Optionally, if the call is launched into the non default stream, and if the host memory is a pinned allocation, and the device has a free DMA copy engine, the copy operation can happen while the GPU simultaneously performs another operation: either kernel execution or another copy (in the case of a GPU with two DMA copy engines). If any of these conditions are not satisfied, the operation on the GPU is functionally identical to a standard cudaMemcpy call, ie. it serialises operations on the GPU, and no simultaneous copy-kernel execution or simultaneous multiple copies can occur. The only difference is that the operation doesn't block the calling host thread.

In your example code, the host source and destination memory are not pinned. So the memory transfer cannot overlap with kernel execution (ie. they serialise operations on the GPU). The calls are still asynchronous on the host.
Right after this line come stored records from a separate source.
(* ===== verification/BlockStore.v ===== *)
(** * The interface of the page cache

    What the file system relies on: pages of bytes addressed by their first sector,
    read into memory as numbered buffers, changed there byte by byte and marked
    dirty.  [bs_view] is what a store holds; the laws say how the operations act on
    it.  [bs_at s b no] says that the buffer [b] has the bytes of page [no]; a buffer
    from [bs_get] may instead be [bs_raw], with bytes that become those of the page
    only when it is marked.  [WritebackCorrect] proves them of the page cache.

    The second half derives the 16 and 32 bit accesses, little endian as on x86. *)

From S2P Require Import Prelude QLib Page.
From Stdlib Require Import ZArith Lia.
From stdpp Require Import base countable numbers gmap list.
Open Scope Z_scope.

Abbreviation bytes := (list Z).

Definition byte_ok (x : Z) : Prop := 0 ≤ x < 256.
Definition is_page (d : bytes) : Prop := length d = Z.to_nat BUF_SIZE ∧ Forall byte_ok d.

(** [d[o] = v] *)
Definition put8 (d : bytes) (o v : Z) : bytes := <[Z.to_nat o := u8 v]> d.
Definition byte_at (d : bytes) (o : Z) : Z := default 0 (d !! Z.to_nat o).

Class BlockStore (St : Type) := {
  bs_read : Z → M St Z;                      (* page_read_no *)
  bs_get : Z → M St Z;                       (* page_get *)
  bs_load : Z → Z → M St Z;                  (* buf->data[o] *)
  bs_store : Z → Z → Z → M St unit;          (* buf->data[o] = v *)
  bs_mark : Z → M St unit;                   (* mark_page_dirty *)
  bs_inv : St → Prop;
  bs_view : St → Z → option bytes;
  bs_at : St → Z → Z → Prop;
  bs_raw : St → Z → Z → bytes → Prop;
  bs_page s no d : bs_inv s → bs_view s no = Some d → is_page d;
  bs_read_ok s no : bs_inv s → is_Some (bs_view s no) →
    wp (bs_read no) (λ b s', bs_inv s' ∧ (∀ n, bs_view s' n = bs_view s n) ∧ bs_at s' b no ∧
      (∀ x n, bs_at s x n → bs_at s' x n)) s;
  bs_get_ok s no : bs_inv s → is_Some (bs_view s no) →
    wp (bs_get no) (λ b s', bs_inv s' ∧ (∀ n, bs_view s' n = bs_view s n) ∧
      (bs_at s' b no ∨ ∃ d, bs_raw s' b no d) ∧ (∀ x n, bs_at s x n → bs_at s' x n)) s;
  bs_raw_page s b no d : bs_inv s → bs_raw s b no d → is_page d;
  bs_store_raw s b no d o v : bs_inv s → bs_raw s b no d → 0 ≤ o < BUF_SIZE →
    wp (bs_store b o v) (λ _ s', bs_inv s' ∧ (∀ n, bs_view s' n = bs_view s n) ∧
      bs_raw s' b no (put8 d o v) ∧ (∀ x n, bs_at s x n → bs_at s' x n)) s;
  bs_mark_raw s b no d : bs_inv s → bs_raw s b no d →
    wp (bs_mark b) (λ _ s', bs_inv s' ∧ bs_at s' b no ∧ (∀ x n, bs_at s x n → bs_at s' x n) ∧
      ∀ n, bs_view s' n = if decide (n = no) then Some d else bs_view s n) s;
  bs_load_ok s b no d o : bs_inv s → bs_at s b no → bs_view s no = Some d → 0 ≤ o < BUF_SIZE →
    bs_load b o s = Ok (byte_at d o, s);
  bs_load_out s b no o : bs_inv s → bs_at s b no → BUF_SIZE ≤ o → bs_load b o s = Err Fault;
  bs_store_ok s b no d o v : bs_inv s → bs_at s b no → bs_view s no = Some d → 0 ≤ o < BUF_SIZE →
    wp (bs_store b o v) (λ _ s', bs_inv s' ∧ (∀ x n, bs_at s' x n ↔ bs_at s x n) ∧
      ∀ n, bs_view s' n = if decide (n = no) then Some (put8 d o v) else bs_view s n) s;
  bs_mark_ok s b no : bs_inv s → bs_at s b no →
    wp (bs_mark b) (λ _ s', bs_inv s' ∧ (∀ n, bs_view s' n = bs_view s n) ∧
      (∀ x n, bs_at s' x n ↔ bs_at s x n)) s }.

(** ** Words in a page *)

Definition le16 (d : bytes) (o : Z) : Z := byte_at d o + 2 ^ 8 * byte_at d (o + 1).
Definition le32 (d : bytes) (o : Z) : Z := le16 d o + 2 ^ 16 * le16 d (o + 2).
Definition put16 (d : bytes) (o v : Z) : bytes := put8 (put8 d o v) (o + 1) (Z.shiftr v 8).
Definition put32 (d : bytes) (o v : Z) : bytes := put16 (put16 d o v) (o + 2) (Z.shiftr v 16).

Lemma length_put8 d o v : length (put8 d o v) = length d.
Proof. apply list.length_insert. Qed.

Lemma put8_page d o v : is_page d → is_page (put8 d o v).
Proof.
  intros [Hl Hb]. split; [by rewrite length_put8|]. apply Forall_insert; [done|].
  pose proof (u8_range v). unfold byte_ok. lia.
Qed.

Lemma put16_page d o v : is_page d → is_page (put16 d o v).
Proof. intros. by do 2 apply put8_page. Qed.
Lemma put32_page d o v : is_page d → is_page (put32 d o v).
Proof. intros. by do 2 apply put16_page. Qed.

Lemma byte_at_eq d o v : 0 ≤ o < Z.of_nat (length d) → byte_at (put8 d o v) o = u8 v.
Proof. intros. unfold byte_at, put8. rewrite list_lookup_insert_eq by lia. done. Qed.
Lemma byte_at_ne d o o' v : 0 ≤ o → 0 ≤ o' → o ≠ o' → byte_at (put8 d o v) o' = byte_at d o'.
Proof. intros. unfold byte_at, put8. rewrite list_lookup_insert_ne; [done|lia]. Qed.

Lemma byte_at_range d o : is_page d → 0 ≤ byte_at d o < 256.
Proof.
  intros [_ Hb]. unfold byte_at. destruct (d !! Z.to_nat o) as [x|] eqn:E; simpl; [|lia].
  by apply (Forall_lookup_1 _ _ _ _ Hb E).
Qed.
Lemma le16_range d o : is_page d → 0 ≤ le16 d o < 2 ^ 16.
Proof.
  intros H. unfold le16. pose proof (byte_at_range d o H). pose proof (byte_at_range d (o + 1) H). lia.
Qed.
Lemma le32_range d o : is_page d → 0 ≤ le32 d o < 2 ^ 32.
Proof.
  intros H. unfold le32. pose proof (le16_range d o H). pose proof (le16_range d (o + 2) H). lia.
Qed.

Lemma le16_put16 d o v : 0 ≤ o → o + 2 ≤ Z.of_nat (length d) → le16 (put16 d o v) o = u16 v.
Proof.
  intros Ho Hl. unfold le16, put16. rewrite byte_at_ne by lia.
  rewrite (byte_at_eq _ (o + 1)) by (rewrite length_put8; lia). rewrite byte_at_eq by lia.
  unfold u8, u16. rewrite Z.shiftr_div_pow2 by lia.
  change (2 ^ 16) with (256 * 256). change (2 ^ 8) with 256. rewrite Z.rem_mul_r by lia. lia.
Qed.

Lemma length_put16 d o v : length (put16 d o v) = length d.
Proof. unfold put16. by rewrite !length_put8. Qed.
Lemma length_put32 d o v : length (put32 d o v) = length d.
Proof. unfold put32. by rewrite !length_put16. Qed.

Lemma byte_put16_ne d o o' v : 0 ≤ o → 0 ≤ o' → (o' < o ∨ o + 2 ≤ o') → byte_at (put16 d o v) o' = byte_at d o'.
Proof. intros. unfold put16. by rewrite !byte_at_ne by lia. Qed.
Lemma byte_put32_ne d o o' v : 0 ≤ o → 0 ≤ o' → (o' < o ∨ o + 4 ≤ o') → byte_at (put32 d o v) o' = byte_at d o'.
Proof. intros. unfold put32. by rewrite !byte_put16_ne by lia. Qed.

Lemma le32_put32 d o v : 0 ≤ o → o + 4 ≤ Z.of_nat (length d) → le32 (put32 d o v) o = u32 v.
Proof.
  intros Ho Hl. unfold le32, put32.
  rewrite (le16_put16 _ (o + 2)) by (rewrite ?length_put16; lia).
  replace (le16 (put16 (put16 d o v) (o + 2) (Z.shiftr v 16)) o) with (le16 (put16 d o v) o)
    by (unfold le16; rewrite (byte_put16_ne (put16 d o v) (o + 2) o), (byte_put16_ne (put16 d o v) (o + 2) (o + 1)) by lia; done).
  rewrite le16_put16 by lia. unfold u16, u32. rewrite Z.shiftr_div_pow2 by lia.
  change (2 ^ 32) with (65536 * 65536). change (2 ^ 16) with 65536. rewrite Z.rem_mul_r by lia. lia.
Qed.

Lemma le32_put32_ne d o o' v : 0 ≤ o → 0 ≤ o' → (o' + 4 ≤ o ∨ o + 4 ≤ o') → le32 (put32 d o v) o' = le32 d o'.
Proof. intros. unfold le32, le16. by rewrite !byte_put32_ne by lia. Qed.
Lemma le32_put8_ne d o o' v : 0 ≤ o → 0 ≤ o' → (o < o' ∨ o' + 4 ≤ o) → le32 (put8 d o v) o' = le32 d o'.
Proof. intros. unfold le32, le16. by rewrite !byte_at_ne by lia. Qed.

(** ** Accesses of several bytes *)

Section words.
Context {St : Type} `{B : BlockStore St}.

Definition bs_load16 (b o : Z) : M St Z :=
  b0 ← bs_load b o; b1 ← bs_load b (o + 1); mret (b0 + 2 ^ 8 * b1).
Definition bs_load32 (b o : Z) : M St Z :=
  w0 ← bs_load16 b o; w1 ← bs_load16 b (o + 2); mret (w0 + 2 ^ 16 * w1).
Definition bs_store16 (b o v : Z) : M St unit :=
  bs_store b o v;; bs_store b (o + 1) (Z.shiftr v 8).
Definition bs_store32 (b o v : Z) : M St unit :=
  bs_store16 b o v;; bs_store16 b (o + 2) (Z.shiftr v 16).

(** The store is [s] with the page of [no] replaced by [d]. *)
Definition changed (s : St) (no : Z) (d : bytes) (s' : St) : Prop :=
  bs_inv s' ∧ (∀ x n, bs_at s x n → bs_at s' x n) ∧
  ∀ n, bs_view s' n = if decide (n = no) then Some d else bs_view s n.

Lemma changed_at s no d s' x n : changed s no d s' → bs_at s x n → bs_at s' x n.
Proof. intros (_ & H & _). apply H. Qed.
Lemma changed_eq s no d s' : changed s no d s' → bs_view s' no = Some d.
Proof. intros (_ & _ & H). by rewrite H, decide_True. Qed.
Lemma changed_ne s no d s' n : changed s no d s' → n ≠ no → bs_view s' n = bs_view s n.
Proof. intros (_ & _ & H) ?. by rewrite H, decide_False. Qed.
Lemma changed_inv s no d s' : changed s no d s' → bs_inv s'.
Proof. by intros []. Qed.

Lemma changed_trans s no d1 d2 s1 s2 : changed s no d1 s1 → changed s1 no d2 s2 → changed s no d2 s2.
Proof.
  intros (_ & A1 & V1) (I2 & A2 & V2). split_and!; [done|auto|]. intros n. rewrite V2, V1. by case_decide.
Qed.

Lemma bs_load16_ok s b no d o : bs_inv s → bs_at s b no → bs_view s no = Some d → 0 ≤ o → o + 2 ≤ BUF_SIZE →
  bs_load16 b o s = Ok (le16 d o, s).
Proof.
  intros. unfold bs_load16. erewrite bind_Ok by (eapply bs_load_ok; try done; lia).
  erewrite bind_Ok by (eapply bs_load_ok; try done; lia). done.
Qed.

Lemma bs_load32_ok s b no d o : bs_inv s → bs_at s b no → bs_view s no = Some d → 0 ≤ o → o + 4 ≤ BUF_SIZE →
  bs_load32 b o s = Ok (le32 d o, s).
Proof.
  intros. unfold bs_load32. erewrite bind_Ok by (eapply bs_load16_ok; try done; lia).
  erewrite bind_Ok by (eapply bs_load16_ok; try done; lia). done.
Qed.

Lemma wp_bs_store s b no d o v : bs_inv s → bs_at s b no → bs_view s no = Some d → 0 ≤ o < BUF_SIZE →
  wp (bs_store b o v) (λ _ s', changed s no (put8 d o v) s') s.
Proof.
  intros. eapply wp_mono; [by eapply bs_store_ok|]. intros [] s' (? & ? & ?). split_and!; naive_solver.
Qed.

Lemma wp_bs_store16 s b no d o v : bs_inv s → bs_at s b no → bs_view s no = Some d → 0 ≤ o → o + 2 ≤ BUF_SIZE →
  wp (bs_store16 b o v) (λ _ s', changed s no (put16 d o v) s') s.
Proof.
  intros Hi Ha Hv ??. unfold bs_store16. wp_step. eapply wp_mono; [eapply wp_bs_store; try done; lia|].
  intros [] s1 H1. eapply wp_mono; [eapply wp_bs_store|].
  - by eapply changed_inv.
  - by eapply changed_at.
  - by eapply changed_eq.
  - lia.
  - intros [] s2 H2. by eapply changed_trans.
Qed.

Lemma wp_bs_store32 s b no d o v : bs_inv s → bs_at s b no → bs_view s no = Some d → 0 ≤ o → o + 4 ≤ BUF_SIZE →
  wp (bs_store32 b o v) (λ _ s', changed s no (put32 d o v) s') s.
Proof.
  intros Hi Ha Hv ??. unfold bs_store32. wp_step. eapply wp_mono; [eapply wp_bs_store16; try done; lia|].
  intros [] s1 H1. eapply wp_mono; [eapply wp_bs_store16|].
  - by eapply changed_inv.
  - by eapply changed_at.
  - by eapply changed_eq.
  - lia.
  - lia.
  - intros [] s2 H2. by eapply changed_trans.
Qed.

Lemma wp_bs_mark s b no d : bs_inv s → bs_at s b no → bs_view s no = Some d →
  wp (bs_mark b) (λ _ s', changed s no d s') s.
Proof.
  intros Hi Ha Hv. eapply wp_mono; [by eapply bs_mark_ok|]. intros [] s' (? & E & Hat).
  split_and!; [done|intros; by apply Hat|]. intros n. rewrite E. by case_decide; subst.
Qed.
End words.

(** ** A store without a cache

    A disk whose pages are zero until they are written; a buffer is known by its
    sector. *)

Definition zeros : bytes := replicate (Z.to_nat BUF_SIZE) 0.

Record sparse := Sparse { sp_pages : gmap Z bytes }.
Definition sp_page (s : sparse) (no : Z) : bytes := default zeros (sp_pages s !! no).
Definition sp_inv (s : sparse) : Prop := map_Forall (λ _ d, is_page d) (sp_pages s).
Definition sp_load (b o : Z) : M sparse Z :=
  s ← get; if (0 <=? o) && (o <? BUF_SIZE) then mret (byte_at (sp_page s b) o) else fail Fault.
Definition sp_store (b o v : Z) : M sparse unit :=
  _ ← sp_load b o; modify (λ s, Sparse (<[b := put8 (sp_page s b) o v]> (sp_pages s))).

Lemma zeros_page : is_page zeros.
Proof. split; [apply length_replicate|]. apply Forall_replicate. unfold byte_ok. lia. Qed.

Lemma sp_is_page s no d : sp_inv s → Some (sp_page s no) = Some d → is_page d.
Proof.
  intros Hs [= <-]. unfold sp_page. destruct (sp_pages s !! no) as [d|] eqn:E; [by apply (Hs no)|apply zeros_page].
Qed.

Lemma sp_load_ok (s : sparse) b no d o : sp_inv s → b = no → Some (sp_page s no) = Some d → 0 ≤ o < BUF_SIZE →
  sp_load b o s = Ok (byte_at d o, s).
Proof.
  intros _ -> [= <-] Ho. unfold sp_load, mbind, M_bind, get.
  by rewrite (proj2 (Z.leb_le 0 o)), (proj2 (Z.ltb_lt o BUF_SIZE)) by lia.
Qed.

Lemma sp_load_out (s : sparse) b (no : Z) o : sp_inv s → b = no → BUF_SIZE ≤ o → sp_load b o s = Err Fault.
Proof.
  intros _ _ Ho. unfold sp_load, mbind, M_bind, get. by rewrite (proj2 (Z.ltb_ge o BUF_SIZE)), andb_false_r by lia.
Qed.

Lemma sp_store_ok (s : sparse) b no d o v : sp_inv s → b = no → Some (sp_page s no) = Some d → 0 ≤ o < BUF_SIZE →
  wp (sp_store b o v) (λ _ s', sp_inv s' ∧ (∀ x n : Z, x = n ↔ x = n) ∧
    ∀ n, Some (sp_page s' n) = if decide (n = no) then Some (put8 d o v) else Some (sp_page s n)) s.
Proof.
  intros Hs -> Hd Ho. unfold sp_store. wp_step. eapply wp_intro; [by apply (sp_load_ok s no no d)|].
  pose proof (sp_is_page s no d Hs Hd) as Hp. injection Hd as Hd. wp_step. cbv beta. rewrite Hd. split_and!; [|done|].
  - apply map_Forall_insert_2; [by apply put8_page|done].
  - intros n. unfold sp_page; simpl. case_decide as E; [subst; by rewrite lookup_insert_eq|by rewrite lookup_insert_ne].
Qed.

#[export] Instance sparse_store : BlockStore sparse := {|
  bs_read no := mret no;
  bs_get no := mret no;
  bs_load := sp_load;
  bs_store := sp_store;
  bs_mark _ := mret tt;
  bs_inv := sp_inv;
  bs_view s no := Some (sp_page s no);
  bs_at _ b no := b = no;
  bs_raw _ _ _ _ := False;
  bs_page := sp_is_page;
  bs_read_ok s no Hs _ := conj Hs (conj (λ _, eq_refl) (conj eq_refl (λ _ _ H, H)));
  bs_get_ok s no Hs _ := conj Hs (conj (λ _, eq_refl) (conj (or_introl eq_refl) (λ _ _ H, H)));
  bs_raw_page _ _ _ _ _ H := False_ind _ H;
  bs_store_raw _ _ _ _ _ _ _ H _ := False_ind _ H;
  bs_mark_raw _ _ _ _ _ H := False_ind _ H;
  bs_load_ok := sp_load_ok;
  bs_load_out := sp_load_out;
  bs_store_ok := sp_store_ok;
  bs_mark_ok s b no Hs _ := conj Hs (conj (λ _, eq_refl) (λ _ _, conj (λ H, H) (λ H, H))) |}.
So what you have is functionally equivalent to:

cudaMemcpy(dPtr1,hPtr1,bytes,cudaMemcpyHostToDevice);
kernel_increment<<<grid,block>>>(dPtr1,dPtr2,n);
cudaMemcpy(hPtr2,dPtr2,bytes,cudaMemcpyDeviceToHost);

with the exception that all the calls are asynchronous on the host, so the host thread blocks at the cudaDeviceSynchronize() call rather than at each of the memory transfer calls.

This is absolutely expected behaviour.